They are even angrier, however, with the Human Rights Campaign for lobbying
Congress to support these bills without including gender identity and expression
as a protected category. They see HRC as an organization that claims to represent
them but fear that it is sacrificing their protections for political expediency.
This frustration with the HRC’s position on ENDA and LLEEA came to
a head last month when the board of directors of the Gender Rights Advocacy
Association of New Jersey returned an unspent portion of a $3,500 grant it
received from the organization earlier this year.
In its decision, announced June 6 during New Jersey Pride celebrations in
Asbury Park, the board said it could not continue to use HRC money when the
organization, in its view, continues to have an “ambivalent position
on transgender inclusion on federal civil rights and hate crimes.”

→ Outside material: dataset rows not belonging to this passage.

Lemma store_nearest_cache (i : Z) (n : option Color) (d : list Z)
    (c1 c2 : gmap Z (option Color)) (m : bool) :
  store_nearest i n d c1 m =
    (mkMatch (m_data (fst (store_nearest i n d c2 m))) c1
             (m_modified (fst (store_nearest i n d c2 m))),
     snd (store_nearest i n d c2 m)).
Proof.
  unfold store_nearest. destruct n as [c|]; [| reflexivity].
  destruct (_ || _); reflexivity.
Qed.

Lemma store_nearest_keeps_cache (i : Z) (n : option Color) (d : list Z)
    (c : gmap Z (option Color)) (m : bool) :
  m_cache (fst (store_nearest i n d c m)) = c.
Proof.
  unfold store_nearest. destruct n as [x|]; [| reflexivity].
  destruct (_ || _); reflexivity.
Qed.

Lemma store_nearest_bytes (i : Z) (n : option Color) (d : list Z)
    (c : gmap Z (option Color)) (m : bool) :
  bytes d -> bytes (m_data (fst (store_nearest i n d c m))).
Proof.
  intros Hd. unfold store_nearest. destruct n as [x|]; [| exact Hd].
  destruct (_ || _); cbn; [| exact Hd].
  unfold write_rgb. repeat apply buf_set_bytes. exact Hd.
Qed.

(** A full pixel lies at [i]: its four bytes are read as numbers. *)
Lemma pixel_reads (d : list Z) (i : Z) :
  bytes d -> 0 <= i -> i + 3 < Z.of_nat (length d) ->
  exists r0 g0 b0 a,
    buf_get d i = Some r0 /\ buf_get d (i + 1) = Some g0 /\
    buf_get d (i + 2) = Some b0 /\ buf_get d (i + 3) = Some a /\
    is_byte r0 /\ is_byte g0 /\ is_byte b0 /\ is_byte a.
Proof.
  intros Hd H0 Hlen.
  destruct (buf_get_Some d i) as [r0 Hr]; [lia |].
  destruct (buf_get_Some d (i + 1)) as [g0 Hg]; [lia |].
  destruct (buf_get_Some d (i + 2)) as [b0 Hb]; [lia |].
  destruct (buf_get_Some d (i + 3)) as [a Ha]; [lia |].
  exists r0, g0, b0, a. repeat split; try assumption; eapply buf_get_byte; eassumption.
Qed.

Lemma match_pixel_simulation (palette : list Color) (i : Z) (d : list Z)
    (cache cache2 : gmap Z (option Color)) (m : bool) :
  bytes d -> 0 <= i -> i + 3 < Z.of_nat (length d) -> cache_ok palette cache ->
  exists cache',
    cache_ok palette cache' /\
    match_pixel palette i (mkMatch d cache m) =
      (mkMatch (m_data (fst (match_pixel_nocache palette i (mkMatch d cache2 m)))) cache'
               (m_modified (fst (match_pixel_nocache palette i (mkMatch d cache2 m)))),
       snd (match_pixel_nocache palette i (mkMatch d cache2 m))).
Proof.
  intros Hd H0 Hlen Hc.
  destruct (pixel_reads d i Hd H0 Hlen)
    as (r0 & g0 & b0 & a & Hr & Hg & Hb & Ha & Br & Bg & Bb & _).
  unfold match_pixel, match_pixel_nocache. cbn [m_data m_cache m_modified].
  destruct (is_zero (buf_get d (i + 3))); [exists cache; split; [exact Hc | reflexivity] |].
  rewrite Hr, Hg, Hb.
  destruct (cache !! color_key (Some r0) (Some g0) (Some b0)) as [n|] eqn:Hk.
  - apply Hc in Hk; try assumption. subst n.
    exists cache. split; [exact Hc | apply store_nearest_cache].
  - exists (<[color_key (Some r0) (Some g0) (Some b0) :=
               findNearestColor (Some r0) (Some g0) (Some b0) palette]> cache).
    split; [apply cache_ok_insert; assumption | apply store_nearest_cache].
Qed.

Lemma match_pixel_nocache_invariant (palette : list Color) (i : Z) (st : match_state) :
  bytes (m_data st) ->
  bytes (m_data (fst (match_pixel_nocache palette i st))) /\
  length (m_data (fst (match_pixel_nocache palette i st))) = length (m_data st) /\
  m_cache (fst (match_pixel_nocache palette i st)) = m_cache st.
Proof.
  intros Hd. unfold match_pixel_nocache.
  destruct (is_zero _); [auto |].
  split; [apply store_nearest_bytes; exact Hd |].
  split; [apply store_nearest_length | apply store_nearest_keeps_cache].
Qed.

(** The indices of a pass over a buffer of whole pixels address whole pixels. *)
Definition whole_pixels (len : nat) (idxs : list Z) : Prop :=
  Forall (fun i => (exists q, i = 4 * q) /\ 0 <= i /\ i + 3 < Z.of_nat len) idxs.

Lemma pixel_starts_whole (len : nat) :
  Nat.modulo len 4 = 0%nat -> whole_pixels len (pixel_starts len).
Proof.
  intros Hmod. unfold whole_pixels, pixel_starts.
  apply Forall_forall. intros i Hi.
  apply list_elem_of_fmap in Hi as (k & -> & Hk).
  apply elem_of_seq in Hk.
  pose proof (Nat.div_mod_eq len 4) as Hdm. rewrite Hmod in Hdm.
  assert (Hq : ((len + 3) / 4 = len / 4)%nat).
  { symmetry. apply (Nat.div_unique (len + 3) 4 (len / 4) 3); lia. }
  rewrite Hq in Hk.
  split; [eauto | lia].
Qed.

Lemma match_loop_simulation (palette : list Color) (idxs : list Z) :
  forall d cache cache2 m,
    bytes d -> whole_pixels (length d) idxs -> cache_ok palette cache ->
    exists cache',
      cache_ok palette cache' /\
      run_loop (match_pixel palette) idxs (mkMatch d cache m) =
        (mkMatch
           (m_data (fst (run_loop (match_pixel_nocache palette) idxs (mkMatch d cache2 m))))
           cache'
           (m_modified (fst (run_loop (match_pixel_nocache palette) idxs (mkMatch d cache2 m)))),
         snd (run_loop (match_pixel_nocache palette) idxs (mkMatch d cache2 m))).
Proof.
  induction idxs as [| i rest IH]; intros d cache cache2 m Hd Hidx Hc.
  - exists cache. split; [exact Hc | reflexivity].
  - apply Forall_cons in Hidx as [(_ & H0 & Hlt) Hrest].
    destruct (match_pixel_simulation palette i d cache cache2 m Hd H0 Hlt Hc)
      as (c1 & Hc1 & Hstep).
    destruct (match_pixel_nocache_invariant palette i (mkMatch d cache2 m) Hd)
      as (Hd1 & Hlen1 & Hcache1).
    rewrite !run_loop_cons, Hstep. cbn [fst snd].
    destruct (match_pixel_nocache palette i (mkMatch d cache2 m)) as [[d1 c2 m1] k1].
    cbn [fst snd m_data m_cache m_modified] in *. subst c2.
    destruct k1 as [|e]; [| exists c1; split; [exact Hc1 | reflexivity]].
    apply IH; try assumption.
    unfold whole_pixels in *. rewrite Hlen1. exact Hrest.
Qed.

Lemma matchPngToPalette_simulation (png : list Z) (palette : list Color)
    (cache : gmap Z (option Color)) :
  rgba_buffer png -> cache_ok palette cache ->
  m_data (fst (matchPngToPalette png palette cache))
    = m_data (fst (matchPngToPalette_nocache png palette)) /\
  snd (matchPngToPalette png palette cache) = snd (matchPngToPalette_nocache png palette) /\
  cache_ok palette (m_cache (fst (matchPngToPalette png palette cache))).
Proof.
  intros [Hd Hmod] Hc. unfold matchPngToPalette, matchPngToPalette_nocache.
  destruct (match_loop_simulation palette (pixel_starts (length png)) png cache ∅ false
              Hd (pixel_starts_whole _ Hmod) Hc) as (c' & Hc' & ->).
  cbn. auto.
Qed.

Definition image_ok (p : option PNG) : Prop :=
  match p with
  | Some p => rgba_buffer (data p)
  | None => True
  end.

Definition layer_ok (l : Layer) : Prop :=
  match chunks l with
  | Some cs => Forall (fun c => image_ok (base64PNG c)) cs
  | None => image_ok (layer_base64PNG l)
  end.

(** Every image embedded in the document is a decoded RGBA buffer. *)
Definition images_ok (doc : Piskel) : Prop := Forall layer_ok (layers doc).

Section FileSimulation.

Variable palette : list Color.

Local Abbreviation cached := (fun png cache => matchPngToPalette png palette cache).
Local Abbreviation uncached :=
  (fun png (_ : gmap Z (option Color)) => matchPngToPalette_nocache png palette).

Lemma process_chunks_simulation (cs : list Chunk) :
  forall cache cache2,
    Forall (fun c => image_ok (base64PNG c)) cs -> cache_ok palette cache ->
    fst (fst (process_chunks cached cs cache)) = fst (fst (process_chunks uncached cs cache2)) /\
    snd (process_chunks cached cs cache) = snd (process_chunks uncached cs cache2) /\
    cache_ok palette (snd (fst (process_chunks cached cs cache))).
Proof.
  induction cs as [| c rest IH]; intros cache cache2 Hok Hc.
  - cbn. auto.
  - apply Forall_cons in Hok as [Hc0 Hrest]. cbn [process_chunks].
    destruct (base64PNG c) as [p|] eqn:Hp.
    + cbn in Hc0.
      destruct (matchPngToPalette_simulation (data p) palette cache Hc0 Hc)
        as (Hdata & Hk & Hc1).
      destruct (matchPngToPalette (data p) palette cache) as [st1 k1].
      destruct (matchPngToPalette_nocache (data p) palette) as [st2 k2].
      cbn [fst snd] in *. subst k2. rewrite Hdata.
      destruct k1 as [|e]; [| cbn; auto].
      specialize (IH (m_cache st1) (m_cache st2) Hrest Hc1).
      destruct (process_chunks cached rest (m_cache st1)) as [[r1 c1] k1].
      destruct (process_chunks uncached rest (m_cache st2)) as [[r2 c2] k2].
      cbn [fst snd] in *. destruct IH as (-> & -> & Hc2). auto.
    + specialize (IH cache cache2 Hrest Hc).
      destruct (process_chunks cached rest cache) as [[r1 c1] k1].
      destruct (process_chunks uncached rest cache2) as [[r2 c2] k2].
      cbn [fst snd] in *. destruct IH as (-> & -> & Hc2). auto.
Qed.

Lemma process_layer_simulation (l : Layer) (cache cache2 : gmap Z (option Color)) :
  layer_ok l -> cache_ok palette cache ->
  fst (fst (process_layer cached l cache)) = fst (fst (process_layer uncached l cache2)) /\
  snd (process_layer cached l cache) = snd (process_layer uncached l cache2) /\
  cache_ok palette (snd (fst (process_layer cached l cache))).
Proof.
  intros Hok Hc. unfold process_layer, layer_ok in *.
  destruct (chunks l) as [cs|].
  - pose proof (process_chunks_simulation cs cache cache2 Hok Hc) as IH.
    destruct (process_chunks cached cs cache) as [[r1 c1] k1].
    destruct (process_chunks uncached cs cache2) as [[r2 c2] k2].
    cbn [fst snd] in *. destruct IH as (-> & -> & Hc2). auto.
  - destruct (layer_base64PNG l) as [p|]; [| cbn; auto].
    cbn in Hok.
    destruct (matchPngToPalette_simulation (data p) palette cache Hok Hc)
      as (Hdata & Hk & Hc1).
    destruct (matchPngToPalette (data p) palette cache) as [st1 k1].
    destruct (matchPngToPalette_nocache (data p) palette) as [st2 k2].
    cbn [fst snd] in *. subst k2. rewrite Hdata.
    destruct k1; cbn; auto.
Qed.

Lemma process_layers_simulation (ls : list Layer) :
  forall cache cache2,
    Forall layer_ok ls -> cache_ok palette cache ->
    fst (fst (process_layers cached ls cache)) = fst (fst (process_layers uncached ls cache2)) /\
    snd (process_layers cached ls cache) = snd (process_layers uncached ls cache2).
Proof.
  induction ls as [| l rest IH]; intros cache cache2 Hok Hc.
  - cbn. auto.
  - apply Forall_cons in Hok as [Hl Hrest]. cbn [process_layers].
    pose proof (process_layer_simulation l cache cache2 Hl Hc) as Hstep.
    destruct (process_layer cached l cache) as [[l1 c1] k1].
    destruct (process_layer uncached l cache2) as [[l2 c2] k2].
    cbn [fst snd] in *. destruct Hstep as (-> & -> & Hc1).
    destruct k2 as [|e]; [| cbn; auto].
    specialize (IH c1 c2 Hrest Hc1).
    destruct (process_layers cached rest c1) as [[r1 d1] q1].
    destruct (process_layers uncached rest c2) as [[r2 d2] q2].
    cbn [fst snd] in *. destruct IH as (-> & ->). auto.
Qed.

End FileSimulation.

Lemma processPiskelFile_simulation (doc : Piskel) (palette : list Color) :
  images_ok doc -> processPiskelFile doc palette = processPiskelFile_nocache doc palette.
Proof.
  intros Hok. unfold processPiskelFile, processPiskelFile_nocache.
  pose proof (process_layers_simulation palette (layers doc) ∅ ∅ Hok (cache_ok_empty palette))
    as [Hl Hk].
  destruct (process_layers _ (layers doc) ∅) as [[l1 c1] k1].
  destruct (process_layers _ (layers doc) ∅) as [[l2 c2] k2].
  cbn [fst snd] in *. subst. reflexivity.
Qed.

(** ** What one pass writes, pixel by pixel *)

Lemma scan_palette_nearest_Some (r0 g0 b0 : JS.jsval) (l : list Color) :
  forall st, is_Some (nearest st) -> is_Some (nearest (scan_palette r0 g0 b0 l st)).
Proof.
  induction l as [| c l IH]; intros st Hst; [exact Hst |].
  cbn [scan_palette]. destruct (lt_minDist _ _).
  - destruct (colorDistance _ _ _ _ _ _) as [[| p | p] |];
      try (apply IH; cbn; eauto). cbn. eauto.
  - apply IH. exact Hst.
Qed.

Lemma findNearestColor_nonempty (r0 g0 b0 : JS.jsval) (palette : list Color) :
  palette <> [] -> is_Some (findNearestColor r0 g0 b0 palette).
Proof.
  intros Hne. unfold findNearestColor, findNearestColor_scan.
  apply scan_palette_nearest_Some. destruct palette; [congruence | cbn; eauto].
Qed.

Rebecca Juro is an activist from North Brunswick who is also a member of GRAANJ.
She said the board decided to return the unspent portion of the grant after
members of the group Transgender Menace met with HRC representatives in Washington
in April and discussed their belief that the organization is not as transgender
inclusive as it should be.
“Once we went to DC in April and learned what we learned,” Juro
said, “we got to the point where we said no. [We] decided to draw the
line.”
Other local transgender activists including Jerimarie Liesengang, founder
and director of the Connecticut TransAdvocacy Coalition in Hartford, have also
questioned the HRC’s support of ENDA and LLEEA without gender identity
and expression. She said she feels the organization is a very powerful force
in Washington and it has a “moral responsibility to the entire community” to
support inclusive legislation.
“The HRC needs to adopt and embrace inclusive legislation,” Liesengang
said. “We [the gay community] are all one family and we need to recognize
that.”
A number of other groups, including the National Organization for Women and
Parents and Friends of Lesbians and Gays have broken ranks with the HRC and
said they would not support these two bills unless gender identity and expression
is added to them.
Describing both ENDA and LLEEA as bills that do not protect “large communities
of citizens within the population to which [their] sponsors claim to be dedicated,” Alice
Whitman Leeds, PFLAG’s New York-based director of communications, said
her organization is unable to support the current versions of these two bills.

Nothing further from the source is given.